Tuttavia, anche all’interno del lavoro, l’effetto dipende dal ruolo. Ad esempio, i dirigenti hanno riportato i livelli più alti di flusso nel lavoro mentre i lavoratori generici hanno riportato il livello più alto nei momenti ricreativi. 

Misurare il flusso

Il metodo principale per studiarlo è stato attraverso questionari e interviste per esplorazioni più qualitative.  Larson e Csikszentmihalyi crearono il metodo del campione di esperienza (ESM) che chiede ai partecipanti di contrassegnare la flow experience in tempo reale in determinati momenti durante la loro giornata. Il problema con questo e altri metodi è, evidentemente, che gli stati di flusso richiedono una concentrazione così alta per cui poca o nessuna attenzione viene allocata su aspetti non utili. 
Inoltre, l’individuo sperimenta una perdita di autocoscienza in cui non sono presenti pensieri autoriflessivi e paura della valutazione sociale, utili per eseguire le richieste dello sperimentatore. 
Insomma, l’introspezione richiesta da queste tecniche di misurazione ha il pericolo di inibire l’esperienza del flusso. Per questo, è stata introdotta la Flow State Scale (FSS), che viene somministrata alla fine di un’attività per non portare il partecipante fuori da tale stato durante l’attività.
Essa trasforma i nove elementi del flusso in dimensioni che pesano in modo eguale su un punteggio composito. Sarà tanto più elevato quanto più i nove elementi (o diversi di loro) aumentano di punteggio. 

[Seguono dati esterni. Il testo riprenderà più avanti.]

Lemma all_sent_app s s' t1 t2 : alike s s' -> all_sent s t1 -> all_sent s' t2 -> all_sent s (t1 ++ t2).
Proof.
  intros A [O1 W1] [O2 W2]. split; [|now apply Forall_app]. rewrite outgoing_app, taken_app, fmap_app, O1, O2. f_equal. apply list_fmap_ext. intros i e _. now apply carries_alike.
Qed.
Lemma all_sent_quiet s t : untouched t -> all_sent s t.
Proof. intros U. split; [destruct U as (-> & _ & ->); reflexivity|now apply untouched_whole]. Qed.
Lemma finished_app s s' at_ t1 t2 : alike s s' -> all_sent s t1 -> finished s' at_ t2 -> finished s at_ (t1 ++ t2).
Proof.
  intros A S1 [[S2 E]|(t0 & e & t3 & -> & S0 & T & O & L & X)]; [left; split; [eapply all_sent_app; eassumption|]|right].
  - destruct E as [(t0 & a & -> & N)|[L X]]; [left; exists (t1 ++ t0), a; now rewrite app_assoc|]. right. split; [now apply latched_app_r|]. apply Exists_app. now right.
  - exists (t1 ++ t0), e, t3. split; [now rewrite app_assoc|]. split; [eapply all_sent_app; eassumption|]. split; [exact T|]. rewrite (carries_alike _ _ e A) in O. split; [exact O|]. split; [exact L|].
    destruct X as [X|X]; [left; intros Y; now apply X, (accepts_alike s)|right]. eapply Exists_impl; [exact X|]. intros x. now apply faulty_alike.
Qed.
Lemma in_order_app n s s' at_ r t1 t2 : alike s s' -> all_sent s t1 -> rounds t1 = 1%nat -> in_order n s' at_ r t2 -> in_order (S n) s at_ r (t1 ++ t2).
Proof.
  intros A S1 R1 H. destruct r as [x|]; cbn [in_order] in *; [now apply (finished_app s s')|]. destruct H as [S2 R2]. split; [now apply (all_sent_app s s')|]. now rewrite rounds_app, R1, R2.
Qed.
Lemma performs_give_up s at_ e t0 : e <> 0 -> all_sent s t0 -> Exists trouble t0 ->
  performs (let! _ := latch The_worker e in ret (Some s)) (fun r t => exists s', r = Some s' /\ finished s at_ (t0 ++ t)).
Proof.
  intros N S0 X. eapply performs_bind; [apply performs_latch|]. intros [] t [a ->]. trace_step. exists s. split; [reflexivity|]. left. rewrite app_nil_r. split; [apply (all_sent_app s s); [apply alike_refl|exact S0|]; apply all_sent_quiet; now split|].
  right. split; [exists t0, e, a; now split|]. apply Exists_app. now left.
Qed.
(** After the take: one event dispatched, the failure kept. *)
Lemma performs_take_one n (k : services -> os (option services)) s at_ a t0 : all_sent s t0 -> taken t0 = [] -> outgoing t0 = [] -> rounds t0 = 1%nat -> value a = 0 ->
  (forall s', alike s s' -> performs (k s') (in_order n s' at_)) ->
  performs (let! r := d s at_ (Some (event_of a)) in
            if negb (r.1 =? 0) then let! _ := latch The_worker r.1 in ret (Some r.2) else k r.2) (fun r t => in_order (S n) s at_ r (t0 ++ (Adapter_take, a) :: t)).
Proof.
  intros S0 T0 O0 R0 Ha Hk. destruct (event_of_ok a) as [He Hb]. eapply performs_bind; [now apply dispatch_performs|]. intros [st s'] t (Hs & Ht & Hr & Ho). cbn [fst snd] in *.
  assert (Tt : taken ((Adapter_take, a) :: t) = [event_of a]) by (unfold taken; cbn [omap list_omap taken_of fst snd]; rewrite Ha; cbn [Z.eqb]; change (event_of a :: taken t = [event_of a]); now rewrite Ht).
  change (outgoing t) with (outgoing ((Adapter_take, a) :: t)) in Ho. change (rounds t) with (rounds ((Adapter_take, a) :: t)) in Hr.
  destruct Ho as [(-> & Ho & W)|(N & Ho & X)]; cbn [negb Z.eqb].
  - specialize (Hs eq_refl). eapply performs_impl; [apply (Hk s' Hs)|]. intros r t' H. replace (t0 ++ (Adapter_take, a) :: t ++ t') with ((t0 ++ (Adapter_take, a) :: t) ++ t') by now rewrite <- app_assoc.
    apply (in_order_app n s s'); [exact Hs| |now rewrite rounds_app, R0, Hr|exact H]. apply (all_sent_app s s); [apply alike_refl|exact S0|]. split; [now rewrite Tt, Ho|]. apply Forall_cons_2; [exact I|exact W].
  - rewrite (proj2 (Z.eqb_neq _ _) N). cbn [negb]. eapply performs_bind; [apply performs_latch|]. intros [] t1 [b ->]. trace_step. rewrite app_nil_r. right.
    exists t0, (event_of a), (((Adapter_take, a) :: t) ++ [(Latch The_worker st, b)]). split; [reflexivity|]. split; [exact S0|]. rewrite taken_app, outgoing_app, Tt. change (outgoing [(Latch The_worker st, b)]) with (@nil call). rewrite !app_nil_r.
    split; [reflexivity|]. split; [exact Ho|]. split; [exists ((Adapter_take, a) :: t), st, b; now split|]. destruct X as [X|X]; [now left|right]. apply Exists_app. left. apply Exists_cons. now right.
Qed.
Lemma performs_drain fuel wake at_ : forall s, performs (drain fuel d wake at_ s) (in_order fuel s at_).
Proof.
  induction fuel as [|fuel IH]; intros s; cbn [drain]; [trace_step; split; [now apply all_sent_quiet|reflexivity]|].
  trace_step. trace_step; [trace_step; left; split; [split; [reflexivity|now repeat constructor]|left; exists [], p; split; [reflexivity|lia]]|].
  assert (Hup : forall e t0, e <> 0 -> all_sent s t0 -> Exists trouble t0 -> performs (let! _ := latch The_worker e in ret (Some s)) (fun r t => in_order (S fuel) s at_ r (t0 ++ t))).
  { intros e t0 N S0 X. eapply performs_impl; [now apply (performs_give_up s at_ e t0)|]. intros r t (s' & -> & H). exact H. }
  trace_step. trace_step; [apply (Hup (value p0) [_; _]); [lia|split; [reflexivity|now repeat constructor]|apply Exists_cons; right; apply Exists_cons; left; cbn; lia]|].
  trace_step. destruct (Z.eqb_spec (value p1) 0) as [Z0|NZ].
  - apply (performs_take_one fuel (drain fuel d wake at_) s at_ p1 [_; _]); [split; [reflexivity|now repeat constructor]|reflexivity|reflexivity|reflexivity|exact Z0|]. intros s' _. apply IH.
  - set (t0 := [(Load_stop The_worker, p); (Adapter_error, p0); (Adapter_take, p1)]). assert (S0 : all_sent s t0).
    { split; [|now repeat constructor]. unfold taken. cbn. now rewrite (proj2 (Z.eqb_neq _ _) NZ). }
    trace_step; [apply (Hup (value p1) t0); [exact NZ|exact S0|]; do 2 (apply Exists_cons; right); apply Exists_cons; left; cbn [trouble fst snd]; rewrite andb_true_iff, !negb_true_iff in G1; lia|].
    eapply performs_bind; [apply performs_idle|]. intros r t [U X]. assert (S1 : all_sent s (t0 ++ t)) by (apply (all_sent_app s s); [apply alike_refl|exact S0|now apply all_sent_quiet]). destruct r as [e|].
    + destruct X as [N X]. eapply performs_impl; [apply (Hup e (t0 ++ t) N S1); apply Exists_app; now right|]. intros x t' H. cbv beta in H. rewrite <- app_assoc in H. exact H.
    + eapply performs_impl; [apply (IH s)|]. intros x t' H. change (in_order (S fuel) s at_ x (t0 ++ t ++ t')). rewrite app_assoc.
      apply (in_order_app fuel s s); [apply alike_refl|exact S1| |exact H]. rewrite rounds_app. destruct U as (_ & -> & _). reflexivity.
Qed.
(** The write to the completion eventfd comes after all of it: only keeping a
    failure of that very write follows. *)
Definition completed (done : Z) (before : os_trace -> Prop) (t : os_trace) : Prop :=
  exists t0 a rest, t = t0 ++ (Write done event_one, a) :: rest /\ before t0 /\ (value a = 8 /\ rest = [] \/ value a <> 8 /\ exists e b, rest = [(Latch The_worker e, b)] /\ e <> 0).
Lemma performs_thread fuel w at_ s : dispatch_of w = d ->
  performs (worker_thread fuel w at_ s) (fun r t => match r with None => all_sent s t /\ rounds t = fuel | Some _ => completed (done_fd w) (finished s at_) t end).
Proof.
  intros Hd. unfold worker_thread. rewrite Hd. eapply performs_bind; [apply performs_drain|]. intros [s'|] t Ht; [|trace_step; now rewrite app_nil_r]. cbn [in_order] in Ht.
  unfold signal. eapply (performs_bind _ _ (fun w' t => exists a, t = [(Write (done_fd w) event_one, a)] /\ (w' = 0 <-> value a = 8))).
  - trace_step. trace_step. eexists. split; [reflexivity|]. destruct (failed_call p) eqn:F; unfold failed_call in F; [lia|]. destruct (Z.eqb_spec (value p) 8); [tauto|]. split; [discriminate|tauto].
  - intros x t1 (a & -> & Hx). trace_step.
    + apply Z.eqb_eq in G. trace_step. exists t, a, []. split; [reflexivity|]. split; [exact Ht|]. left. tauto.
    + apply Z.eqb_neq in G. eapply performs_bind; [apply performs_latch|]. intros [] t2 [b ->]. trace_step. exists t, a, [(Latch The_worker x, b)].
      split; [reflexivity|]. split; [exact Ht|]. right. split; [tauto|]. exists x, b. now split.
Qed.
End Thread.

Tali automisurazioni, tuttavia, presentano dei limiti. Per superarli, si è iniziato a utilizzare delle metodologie psicofisiologiche. Queste si concentrano sull’espressione dei fenomeni psicologici attraverso i processi corporei per esplorare la natura dinamica del vissuto del flusso durante l’intero compito.
Misure che includono l’elettrocardiografia (ECG), l’elettromiografia (EMG), la conduttanza cutanea e, più recentemente, l’elettroencefalografia (EEG) e la risonanza magnetica funzionale (fMRI). 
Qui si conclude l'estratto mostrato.